Is Seattle’s Group Health Cooperative a Model for the Future?
Seattle’s Group Health Cooperative has been around for 60 years and offers many of the features that have been proposed as necessary for health care reform.
The Seattle Times reports on the cooperative and wonders if it could be a model for America’s health care in the future.
Yet even some of Group Health’s most ardent admirers warn that replicating the co-op would be difficult — and replicating it quickly practically impossible. Sixty-two years after its founding, Group Health remains one of just two major health cooperatives in the nation. The other is HealthPartners of Bloomington, Minn.
Creating health co-ops, after all, could involve building or assembling new organizations from scratch, including management, medical staff, clinics and customers.
And that “just doesn’t happen overnight,” Kreidler said. “Group Health has had 60 years” to gain 600,000 members.

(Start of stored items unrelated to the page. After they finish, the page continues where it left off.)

(** What one worker does alone, it does in the pool. *)
Lemma solo_in_pool (a b : Queue * WorkerPC) :
  rtc solo a b ->
  forall (pool : list WorkerPC) (i : nat),
    pool !! i = Some a.2 ->
    rtc step (mkSystem a.1 pool false)
             (mkSystem b.1 (<[i := b.2]> pool) false).
Proof.
  induction 1 as [[q pc] | [q pc] [q1 pc1] [q2 pc2] Hstep _ IH];
    intros pool i Hi; cbn [fst snd] in *.
  - rewrite (list_insert_id _ _ _ Hi). apply rtc_refl.
  - eapply rtc_l.
    + apply (step_worker (mkSystem q pool false) i pc q1 pc1);
        [reflexivity | exact Hi | exact Hstep].
    + cbn [sys_pool].
      rewrite <- (list_insert_insert_eq pool i pc2 pc1). apply IH.
      apply list_lookup_insert_eq. by eapply lookup_lt_Some.
Qed.

(** From the receipt of a job to the deferred function, a worker goes
    through the pieces [processJob] is made of. *)
Lemma processJob_solo (now : Time) (q : Queue) (job : Job) :
  let o := processJob now q job in
  exists q', o_queue o = dec_Active q' /\
    rtc solo (q, WReceived job) (q', WLeaving (o_job o) (o_exit o)).
Proof.
  cbv zeta. unfold processJob.
  set (q1 := inc_Active q). set (j1 := mark_processing now job).
  assert (Henter : solo (q, WReceived job) (q1, WEntered job))
    by apply ws_enter.
  destruct (handlers q1 !! Type_ j1) as [h |] eqn:Hlook.
  - assert (Hinvoke : solo (q1, WEntered job) (q1, WInvoking j1 h))
      by (apply (ws_invoke q1 job now h); exact Hlook).
    set (t := now + h_elapsed (h j1)).
    destruct (settle t q1 j1 (h_result (h j1))) as [q2 j2 | j2 delay | v]
      eqn:Hsettle.
    + exists q2. split; [reflexivity |].
      eapply rtc_l; [exact Henter |]. eapply rtc_l; [exact Hinvoke |].
      apply rtc_once. exact (ws_done q1 j1 h t q2 j2 Hsettle).
    + assert (Hsleep : solo (q1, WInvoking j1 h) (q1, WSleeping j2 delay))
        by exact (ws_backoff q1 j1 h t j2 delay Hsettle).
      destruct (requeue q1 j2) as [q3 | q3 j3 | v] eqn:Hreq.
      * exists q3. split; [reflexivity |].
        eapply rtc_l; [exact Henter |]. eapply rtc_l; [exact Hinvoke |].
        eapply rtc_l; [exact Hsleep |].
        apply rtc_once. exact (ws_requeue q1 j2 delay q3 Hreq).
      * exists q3. split; [reflexivity |].
        eapply rtc_l; [exact Henter |]. eapply rtc_l; [exact Hinvoke |].
        eapply rtc_l; [exact Hsleep |].
        apply rtc_once. exact (ws_full q1 j2 delay q3 j3 Hreq).
      * exists q1. split; [reflexivity |].
        eapply rtc_l; [exact Henter |]. eapply rtc_l; [exact Hinvoke |].
        eapply rtc_l; [exact Hsleep |].
        apply rtc_once. exact (ws_closed q1 j2 delay v Hreq).
    + exists q1. split; [reflexivity |].
      eapply rtc_l; [exact Henter |]. eapply rtc_l; [exact Hinvoke |].
      apply rtc_once. exact (ws_panic q1 j1 h t v Hsettle).
  - destruct (no_handler q1 j1) as [q2 j2] eqn:Hno.
    exists q2. split; [reflexivity |].
    eapply rtc_l; [exact Henter |].
    apply rtc_once. exact (ws_no_handler q1 job now q2 j2 Hlook Hno).
Qed.

(** X17: a worker of the pool that has received a job can run
    [processJob] to its end, through the steps of the pool: the queue is
    then the one the call of [processJob] gives, the worker is back at its
    [select] when the call returned, and the program has ended when a
    panic left the call. *)
Lemma processJob_in_pool (now : Time) (s : System) (i : nat) (job : Job) :
  sys_crashed s = false ->
  sys_pool s !! i = Some (WReceived job) ->
  let o := processJob now (sys_queue s) job in
  rtc step s
    (match o_exit o with
     | ExitReturn => mkSystem (o_queue o) (<[i := WIdle]> (sys_pool s)) false
     | ExitPanic _ => mkSystem (o_queue o) (<[i := WStopped]> (sys_pool s)) true
     end).
Proof.
  intros Hlive Hi o. destruct s as [q pool crashed].
  cbn [sys_crashed sys_pool sys_queue] in *. subst crashed.
  destruct (processJob_solo now q job) as (q' & Hq' & Hrun). fold o in Hq', Hrun.
  pose proof (solo_in_pool _ _ Hrun pool i Hi) as Hsteps.
  cbn [fst snd] in Hsteps.
  assert (Hat : <[i := WLeaving (o_job o) (o_exit o)]> pool !! i
                = Some (WLeaving (o_job o) (o_exit o)))
    by (apply list_lookup_insert_eq; by eapply lookup_lt_Some).
  rewrite Hq'. destruct (o_exit o) as [| v] eqn:Hexit.
  - pose proof (step_worker
                  (mkSystem q' (<[i := WLeaving (o_job o) ExitReturn]> pool)
                            false)
                  i _ (dec_Active q') WIdle eq_refl Hat
                  (ws_leave q' (o_job o))) as Hlast.
    cbn [sys_pool sys_queue] in Hlast.
    rewrite list_insert_insert_eq in Hlast.
    eapply rtc_r; [exact Hsteps | exact Hlast].
  - pose proof (step_panic
                  (mkSystem q' (<[i := WLeaving (o_job o) (ExitPanic v)]> pool)
                            false)
                  i (o_job o) v eq_refl Hat) as Hlast.
    cbn [sys_pool sys_queue] in Hlast.
    rewrite list_insert_insert_eq in Hlast.
    eapply rtc_r; [exact Hsteps | exact Hlast].
Qed.

(** Once a panic has ended the program nothing runs. *)
Lemma crashed_is_final (s s' : System) :
  sys_crashed s = true -> ~ step s s'.
Proof. intros Hc Hstep. destruct Hstep; congruence. Qed.

(** A worker whose call of [processJob] is left by a panic has no step
    that takes it back to its loop. *)
Lemma panic_leaves_worker (q q' : Queue) (job : Job) (v : string)
    (pc' : WorkerPC) :
  ~ worker_step q (WLeaving job (ExitPanic v)) q' pc'.
Proof. intros Hstep. inversion Hstep. Qed.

What’s more, though Group Health is well-regarded for delivering cost-effective, quality care, it hasn’t avoided such problems as ever-rising premiums and periodic financial losses.
Still, even critics of the co-op option under discussion by Congress and the administration agree that Group Health’s approach to health care is worth emulating.
It hasn’t always been that way.
Founded in 1947 by maverick-minded physicians and supporters, Group Health was the first organization in the nation to offer both insurance coverage and comprehensive medical care. The integrated approach was so radical at the time that the King County Medical Society — derisively referring to the co-op as “Group Death” — denied membership to its physicians and blacklisted its patients.
Doctors have a history of trying to block alternative ways of delivering health care just as they did with chiropractors.
It will be important for any health care reform to insure that doctors have much more competition. A free market is the best way to achieve that.